2.	Split the data set into training and testing sets, with 20% of the data being used as the test data and 80% used as the training data.  

I.	Import the train_test_split model from sklearn.model_selection.

II.	Split the data using the train_test_split method.



In [None]:
#import the necessary module
from sklearn.model_selection import train_test_split

#split data set into train and test sets
X_train, X_test, y_train, y_test = train_test_split(numeric_features,target, test_size = 0.2, random_state = 10)

#Creation of Train and validation dataset
X_train, X_val, y_train, y_val = train_test_split(X_train,y_train,test_size=0.2,random_state=5)
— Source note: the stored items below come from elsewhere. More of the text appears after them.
Lemma yields_value_string (value : JValue N) maximum path : 0 ≤ maximum →
  yields (value_string limits value maximum path)
    (λ o n, n = 0 ∧ opt_bounded (fit limits maximum) o).
Proof.
  intros Hm. pose proof string_bytes_pos. destruct value; cbn [value_string];
    try (apply yields_bind, yields_diagnostic, yields_ret; by split).
  - by apply yields_ret.
  - destruct (is_empty s); [by apply yields_ret|].
    destruct (Z.leb_spec (len s) (Z.min maximum (nl_max_string_bytes limits))).
    + apply yields_ret. split; [done|]. intros v [= <-]. unfold text_bounded, fit. lia.
    + apply yields_bind, yields_diagnostic, yields_ret. split; [done|]. intros v [= <-].
      unfold text_bounded, fit.
      pose proof (truncate_len s (Z.min maximum (nl_max_string_bytes limits))). lia.
Qed.
Lemma yields_optional_string (root : list (str * JValue N)) key maximum path : 0 ≤ maximum →
  yields (optional_string limits root key maximum path) (λ o n, n = 0 ∧ opt_bounded (fit limits maximum) o).
Proof.
  intros Hm. unfold optional_string. destruct (map_get root (lit key)).
  - by apply yields_value_string.
  - by apply yields_ret.
Qed.
Lemma yields_scalar (value : JValue N) maximum path : 0 ≤ maximum → 5 ≤ maximum →
  yields (bounded_scalar_string limits value maximum path)
    (λ o n, n = 0 ∧ opt_bounded maximum o).
Proof.
  intros Hm H5. unfold opt_bounded, text_bounded.
  destruct value; cbn [bounded_scalar_string]; try (by apply yields_ret).
  - apply yields_ret. split; [done|]. intros v [= <-].
    destruct b; [change (len (lit "true")) with 4|change (len (lit "false")) with 5]; lia.
  - apply yields_ret. split; [done|]. intros v. destruct (Z.leb_spec (len (number_to_string n)) maximum);
      [by intros [= <-]|done].
  - destruct (Z.leb_spec (len s) maximum).
    + apply yields_ret. split; [done|]. by intros v [= <-].
    + by apply yields_bind, yields_diagnostic, yields_ret.
Qed.
Lemma yields_message (root : list (str * JValue N)) :
  yields (normalize_message limits root) (λ o n, n = 0 ∧ opt_bounded (fit limits MAX_MESSAGE_BYTES) o).
Proof.
  assert (∀ (value : option (JValue N)) path, yields (message_field limits value path)
    (λ o n, n = 0 ∧ opt_bounded (fit limits MAX_MESSAGE_BYTES) o)) as Hf.
  { intros [[]|] path; cbn [message_field]; try (by apply yields_value_string);
      [|by apply yields_ret].
    destruct (option_or _ _); [by apply yields_value_string|by apply yields_ret]. }
  apply yields_bind. eapply yields_mono; [apply Hf|]. intros [m|] n [-> Hm]; [|apply Hf].
  by apply yields_ret.
Qed.
Lemma yields_platform (value : option (JValue N)) :
  yields (normalize_platform limits value)
    (λ p n, n = 0 ∧ ∀ v, p = PCustom v → text_bounded (fit limits MAX_PLATFORM_BYTES) v).
Proof.
  destruct value as [value|]; cbn [normalize_platform]; [|by apply yields_ret].
  apply yields_bind. eapply yields_mono; [by apply (yields_value_string _ MAX_PLATFORM_BYTES)|].
  intros [v|] n [-> Hv]; apply yields_ret; (split; [done|]); [|done].
  intros w Hw. apply Hv. unfold platform_of in Hw. inv_cases Hw. done.
Qed.
Lemma yields_level (value : option (JValue N)) path :
  yields (normalize_level limits value path) (λ _ n, n = 0).
Proof.
  destruct value as [[]|]; cbn [normalize_level];
    try (by apply yields_ret); try (by apply yields_bind, yields_diagnostic, yields_ret).
  destruct (level_of s); [by apply yields_ret|by apply yields_bind, yields_diagnostic, yields_ret].
Qed.
Lemma yields_string_array (value : option (JValue N)) maximum string_maximum path :
  0 < maximum → 0 ≤ string_maximum →
  yields (normalize_string_array limits value maximum string_maximum path)
    (λ l n, n = 0 ∧ len l ≤ maximum ∧ Forall (text_bounded (fit limits string_maximum)) l).
Proof.
  intros Hm Hs. assert (len (@nil str) ≤ maximum ∧ Forall (text_bounded (fit limits string_maximum)) [])
    as Hnil by (split; [unfold len; cbn; lia|constructor]).
  destruct value as [[]|]; cbn [normalize_string_array]; try (by apply yields_ret);
    try (by apply yields_bind, yields_diagnostic, yields_ret).
  apply yields_bind, yields_diagnose.
  eapply yields_mono; [apply (yields_filter_map _ (text_bounded (fit limits string_maximum)))|].
  - intros x _. eapply yields_mono; [by apply yields_value_string|]. by intros o n [-> Ho].
  - cbn. intros l n (-> & Hl & Hk). split_and!; [done|by apply take_len|done].
Qed.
print ("Train dataset: {0}{1}".format(X_train.shape, y_train.shape))
print ("Validation dataset: {0}{1}".format(X_val.shape, y_val.shape))
print ("Test dataset: {0}{1}".format(X_test.shape, y_test.shape))

# Building Models

1. Let's select few algorithm used for classification

In [None]:
from sklearn.linear_model import LogisticRegression
from sklearn.ensemble import RandomForestClassifier
from sklearn.neural_network import MLPClassifier
from sklearn.naive_bayes import GaussianNB
from sklearn.tree import DecisionTreeClassifier
from sklearn.svm import SVC
from sklearn.neighbors import KNeighborsClassifier

In [None]:
models = []
model_names = ['LR','Random Forest','Neural Network','GaussianNB','DecisionTreeClassifier','SVM','KNN']
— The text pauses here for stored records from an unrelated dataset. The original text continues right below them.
Definition normalize_message (value : str) : str :=
  truncate_utf8 (join (lit " ") (map normalize_message_token (split_whitespace value)))
    MAX_COMPONENT_BYTES.

(** ** Frames *)

Inductive FrameIdentity :=
| Raw (function module path : option str) (line : option Z)
| Derived (function module path : option str) (line : option Z).

Definition frame_fields (f : FrameIdentity)
    : option str * option str * option str * option Z :=
  match f with
  | Raw function module path line | Derived function module path line =>
      (function, module, path, line)
  end.

Definition raw_identity (frame : NormalizedFrame) : option FrameIdentity :=
  let significant :=
    is_none (f_instruction_address frame)
    && is_none (f_symbol_address frame)
    && negb (bool_decide (f_in_app frame = Some false))
    && (is_some (f_function frame) || is_some (f_module frame)
        || is_some (f_filename frame) || is_some (f_absolute_path frame)) in
  if significant then
    Some (Raw (normalize_identifier <$> f_function frame)
              (normalize_identifier <$> f_module frame)
              (normalize_path <$> option_or (f_filename frame) (f_absolute_path frame))
              (if is_none (f_function frame) then f_line frame else None))
  else None.

Definition derived_identity (frame : SymbolicatedFrame) : option FrameIdentity :=
  let significant :=
    is_some (sf_function frame) || is_some (sf_module frame) || is_some (sf_filename frame) in
  if significant then
    Some (Derived (normalize_identifier <$> sf_function frame)
                  (normalize_identifier <$> sf_module frame)
                  (normalize_path <$> sf_filename frame)
                  (if is_none (sf_function frame) then sf_line frame else None))
  else None.

(** The table of derived frames by the index of their raw frame: a later one
    replaces an earlier one, an index past the end is left out. *)
Definition derived_by_index (n : nat) (derived : list SymbolicatedFrame)
    : list (option SymbolicatedFrame) :=
  foldl (λ slots frame, <[Z.to_nat (sf_original_index frame) := Some frame]> slots)
    (replicate n None) derived.
Lemma or_more_complete n ts es ts' values :
  derives_and rfc source n ts es → and_complete n ts es →
  derives_or rfc source n ts' values → or_complete n ts' values →
  or_complete n (ts ++ TOr :: ts') (group QAnd es :: values).
Proof.
  intros Hd Ha _ Ho depth p rest Hdep Hp Hstop Hf Hr.
  rewrite length_app in Hdep. cbn in Hdep.
  destruct (parse_and_complete n ts es depth p (TOr :: ts' ++ rest)) as (p1 & Hpa & Hc);
    [done|done|lia|by rewrite Hp, <- app_assoc|by right; eexists|done| |].
  { apply (room_prefix p [group QAnd es] values), Hr. }
  assert (fits p1) as Hf1.
  { eapply fits_next; [done| |done]. apply (room_prefix p [group QAnd es] values), Hr. }
  destruct (Ho depth (advance p1) rest) as (v & vs & p2 & p' & -> & Hpa2 & Hc2 & Hl);
    [lia| |done|exact Hf1|apply (room_after p [group QAnd es] _ _ _ Hc), Hr|].
  { cbn. by destruct Hc as (-> & _). }
  exists (group QAnd es), (v :: vs), p1, p'. split_and!; [done|done| |].
  - apply charged_advance in Hc2. by apply (charged_trans p [_] _ p1 _ _ _ Hc).
  - intros fuel before Hfuel. destruct (parse_and_progress n (parse_unary rfc depth source n)
      (advance p1) v p2) as [Hlt _]; [apply parse_unary_sound|exact Hf1|done|].
    cbn [advance ps_tokens] in Hlt. destruct Hc as (Ht & _). rewrite Ht in Hlt, Hfuel.
    cbn in Hlt, Hfuel. destruct fuel as [|fuel]; [lia|].
    cbn [or_loop]. rewrite Ht, Hpa2. cbn [then_]. rewrite Hl by lia. by rewrite <- app_assoc.
Qed.

Lemma parse_or_complete n ts values depth p rest :
  or_complete n ts values → (length ts ≤ depth)%nat → ps_tokens p = ts ++ rest →
  stop_or rest → fits p → room p [group QOr values] →
  ∃ p', parse_or (parse_unary rfc depth source n) p = Some (Ok (group QOr values, p'))
    ∧ charged p [group QOr values] rest p'.
Proof.
  intros Ho Hdep Hp Hstop Hf Hr.
  destruct (Ho depth p rest) as (v & vs & p1 & p' & -> & Hpa & Hc & Hl);
    [done..|by apply (room_group _ _ QOr); [right|]|].
  unfold parse_or. rewrite Hpa. cbn [then_]. rewrite Hl by done. by apply or_finish_total.
Qed.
models.append((LogisticRegression()))
models.append((RandomForestClassifier(n_estimators=10)))
models.append((MLPClassifier()))
models.append((GaussianNB()))
models.append((DecisionTreeClassifier()))
models.append((SVC()))
models.append((KNeighborsClassifier(n_neighbors=3)))

print (models)

2. Run K-Cross Validation to Build the models and find the one with the highest accuracy.

In [None]:
from sklearn import model_selection
from sklearn.metrics import accuracy_score

kfold = model_selection.KFold(n_splits=10,random_state=7)
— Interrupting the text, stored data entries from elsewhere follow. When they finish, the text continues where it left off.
(* ===== verification/Auth.v ===== *)
(** * Identities, permissions and credentials

    [domain/src/auth.rs]: user and credential identifiers, e-mail addresses,
    roles and permissions with the permission set as a 32-bit word, the records
    of sessions, tokens and audit entries.  A secret or a digest is its 32
    bytes; Debug output is not modelled. *)
From stdpp Require Import base list numbers strings sets gmap.
From Stdlib Require Import ZArith Lia.
From S2P Require Import Prelude Primitives.

Definition MAX_AUDIT_METADATA : Z := 12.

Inductive AuthValueError :=
| AvInvalidIdentifier | AvInvalidEmail | AvUnknownScope | AvInvalidAuditMetadata.

(** [UserId] and [CredentialId]: a positive value below 2^63. *)
Abbreviation UserId := Z.
Abbreviation CredentialId := Z.
Abbreviation OrganizationId := Z.
Definition u63_id_new (value : Z) : result AuthValueError Z :=
  if negb (value =? 0) && (value <=? I64_MAX) then Ok value else Err AvInvalidIdentifier.
Definition user_id_new := u63_id_new.
Definition credential_id_new := u63_id_new.

Record EmailAddress := {
  em_display : str;
  em_canonical : str;
}.

Definition is_ascii (s : str) : bool := forallb (λ b, b <? 128) s.

Definition email_parse (display : str) : result AuthValueError EmailAddress :=
  let valid := non_empty display && (len display <=? 254) && is_ascii display
    && negb (existsb (λ b, is_ascii_control b || is_ascii_whitespace b) display) in
  if negb valid then Err AvInvalidEmail
  else
    match rsplit_once 64 display with
    | None => Err AvInvalidEmail
    | Some (localp, domain) =>
        if is_empty localp || is_empty domain || (64 <? len localp)
           || starts_with (lit ".") domain || ends_with (lit ".") domain
           || negb (existsb (Z.eqb 46) domain)
        then Err AvInvalidEmail
        else Ok {| em_display := display; em_canonical := to_ascii_lowercase display |}
    end.

(** [PasswordHash::new]. *)
Definition password_hash_new (value : str) : result AuthValueError str :=
  if is_empty value || (512 <? len value) || any_control value then Err AvInvalidIdentifier
  else Ok value.

(** ** Roles and permissions *)

Inductive OrganizationRole := ROwner | RAdmin | RMember | RViewer.
#[global] Instance role_eq_dec : EqDecision OrganizationRole.
Proof. solve_decision. Defined.

Definition role_name (r : OrganizationRole) : str :=
  lit match r with
      | ROwner => "owner" | RAdmin => "admin" | RMember => "member" | RViewer => "viewer"
      end.

Inductive Permission :=
| EventRead | IssueRead | IncidentExport | IssueWrite | ProjectRead | ProjectAdmin
| DebugFileRead | DebugFileWrite | DebugFileDelete | ArtifactRead | ArtifactWrite
| ArtifactDelete | ReleaseRead | ReleaseWrite | OrganizationAdmin | OrganizationOwner
| OrganizationDelete.
#[global] Instance permission_eq_dec : EqDecision Permission.
Proof. solve_decision. Defined.

(** [Permission::ALL]. *)
Definition permission_all : list Permission :=
  [EventRead; IssueRead; IncidentExport; IssueWrite; ProjectRead; ProjectAdmin;
   DebugFileRead; DebugFileWrite; DebugFileDelete; ArtifactRead; ArtifactWrite;
   ArtifactDelete; ReleaseRead; ReleaseWrite; OrganizationAdmin; OrganizationOwner;
   OrganizationDelete].

(** [permission as u8]: the discriminant of the [repr(u8)] enum. *)
Definition permission_code (p : Permission) : Z :=
  match p with
  | EventRead => 0 | IssueRead => 1 | IncidentExport => 2 | IssueWrite => 3
  | ProjectRead => 4 | ProjectAdmin => 5 | DebugFileRead => 6 | DebugFileWrite => 7
  | DebugFileDelete => 8 | ArtifactRead => 9 | ArtifactWrite => 10 | ArtifactDelete => 11
  | ReleaseRead => 12 | ReleaseWrite => 13 | OrganizationAdmin => 14
  | OrganizationOwner => 15 | OrganizationDelete => 16
  end.

Definition permission_scope (p : Permission) : str :=
  lit match p with
      | EventRead => "event:read" | IssueRead => "issue:read"
      | IncidentExport => "incident:export" | IssueWrite => "issue:write"
      | ProjectRead => "project:read" | ProjectAdmin => "project:admin"
      | DebugFileRead => "debug_file:read" | DebugFileWrite => "debug_file:write"
      | DebugFileDelete => "debug_file:delete" | ArtifactRead => "artifact:read"
      | ArtifactWrite => "artifact:write" | ArtifactDelete => "artifact:delete"
      | ReleaseRead => "release:read" | ReleaseWrite => "release:write"
      | OrganizationAdmin => "organization:admin" | OrganizationOwner => "organization:owner"
      | OrganizationDelete => "organization:delete"
      end.

Definition parse_scope (value : str) : result AuthValueError Permission :=
  ok_or AvUnknownScope
    (List.find (λ p, bool_decide (permission_scope p = value)) permission_all).

(** [PermissionSet(u32)]. *)
Abbreviation PermissionSet := Z.
Definition permission_set_empty : PermissionSet := 0.
Definition permission_bit (p : Permission) : Z := Z.shiftl 1 (permission_code p).
Definition permission_set_insert (s : PermissionSet) (p : Permission) : PermissionSet :=
  Z.lor s (permission_bit p).
Definition permission_set_contains (s : PermissionSet) (p : Permission) : bool :=
  negb (Z.land s (permission_bit p) =? 0).
(** [!other] of a [u32] flips its 32 bits. *)
Definition permission_set_is_subset_of (s other : PermissionSet) : bool :=
  Z.land s (Z.lxor other U32_MAX) =? 0.
Definition permission_set_intersect (s other : PermissionSet) : PermissionSet :=
  Z.land s other.
Definition from_permissions (ps : list Permission) : PermissionSet :=
  foldl permission_set_insert permission_set_empty ps.
Definition permission_set_iter (s : PermissionSet) : list Permission :=
  List.filter (permission_set_contains s) permission_all.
for i in range(0,len(models)):    
    cv_result = model_selection.cross_val_score(models[i],X_train,y_train,cv=kfold,scoring='accuracy')
    print ('-'*40)
    print ('{0}: {1}'.format(model_names[i],cv_result))
    
    trained_model=models[i].fit(X_train,y_train)
    print ('-'*40)
    print ('{0}: {1}'.format(model_names[i],trained_model))
    
    prediction = models[i].predict(X_val)
    acc_score = accuracy_score(y_val,prediction)     
    print ('-'*40)
    print ('{0}: {1}'.format(model_names[i],acc_score))

3. Let's predict our test data and see prediction results

In [None]:
from sklearn.metrics import classification_report
from sklearn.metrics import confusion_matrix

In [None]:
randomForestModel = RandomForestClassifier(n_estimators=100)
randomForestModel.fit(X_train,y_train)
prediction = randomForestModel.predict(X_test)

In [None]:
print ('-'*40)
print ('Accuracy score:')
print (accuracy_score(y_test,prediction))
print ('-'*40)
print ('Confusion Matrix:')
print (confusion_matrix(y_test,prediction))
print ('-'*40)
print ('Classification Matrix:')
print (classification_report(y_test,prediction))

4. Visualize model performance using a library called yellowbrick.

In [None]:
#install yellowbrick
!pip install yellowbrick


In [None]:
#import the necessary module 
from yellowbrick.classifier import ClassificationReport


Create a classification report for the RandomForest algorithm

I.	Instantiate the Classification Report instance, passing in the RandomForest Object and the PREDICTION classes

II.	Pass the training sets into the fit method 

III.	Pass the test sets into the score method

IV.	Using the poof method to display the results


In [None]:
#Instantiate the classification model and visualizer
visualizer = ClassificationReport(randomForestModel, classes=['<=50','>50'])

#Fit the training data to the visualizer
visualizer.fit(X_train, y_train)
 
#Evaluate the model on the test data
visualizer.score(X_test, y_test) 

# Draw/show/poof the data
g = visualizer.poof() 


# Saving the trained model

In [None]:
#import the pickle library
import pickle

In [None]:
# save the model to disk
filename = 'finalized_randomForestModel.mdl'
pickle.dump(randomForestModel, open(filename, 'wb'))
 

# Load the model later

In [None]:
# load the model from disk
filename = 'finalized_randomForestModel.mdl'
loaded_model = pickle.load(open(filename, 'rb'))
result = loaded_model.score(X_test, y_test)
print(result)

prediction = randomForestModel.predict(X_test)
print ('-'*40)
print ('Accuracy score:')
print (accuracy_score(y_test,prediction))
print ('-'*40)
print ('Confusion Matrix:')
print (confusion_matrix(y_test,prediction))
print ('-'*40)
print ('Classification Matrix:')
print (classification_report(y_test,prediction))

Summary
--
What we have done in this notebook:

* Find the API Docs for the running version of Pandas & scikit-learn
* Run data exploration
* Run data visualization
* Run data preparation
* Train models
* Evaluate models
* Save and load trained models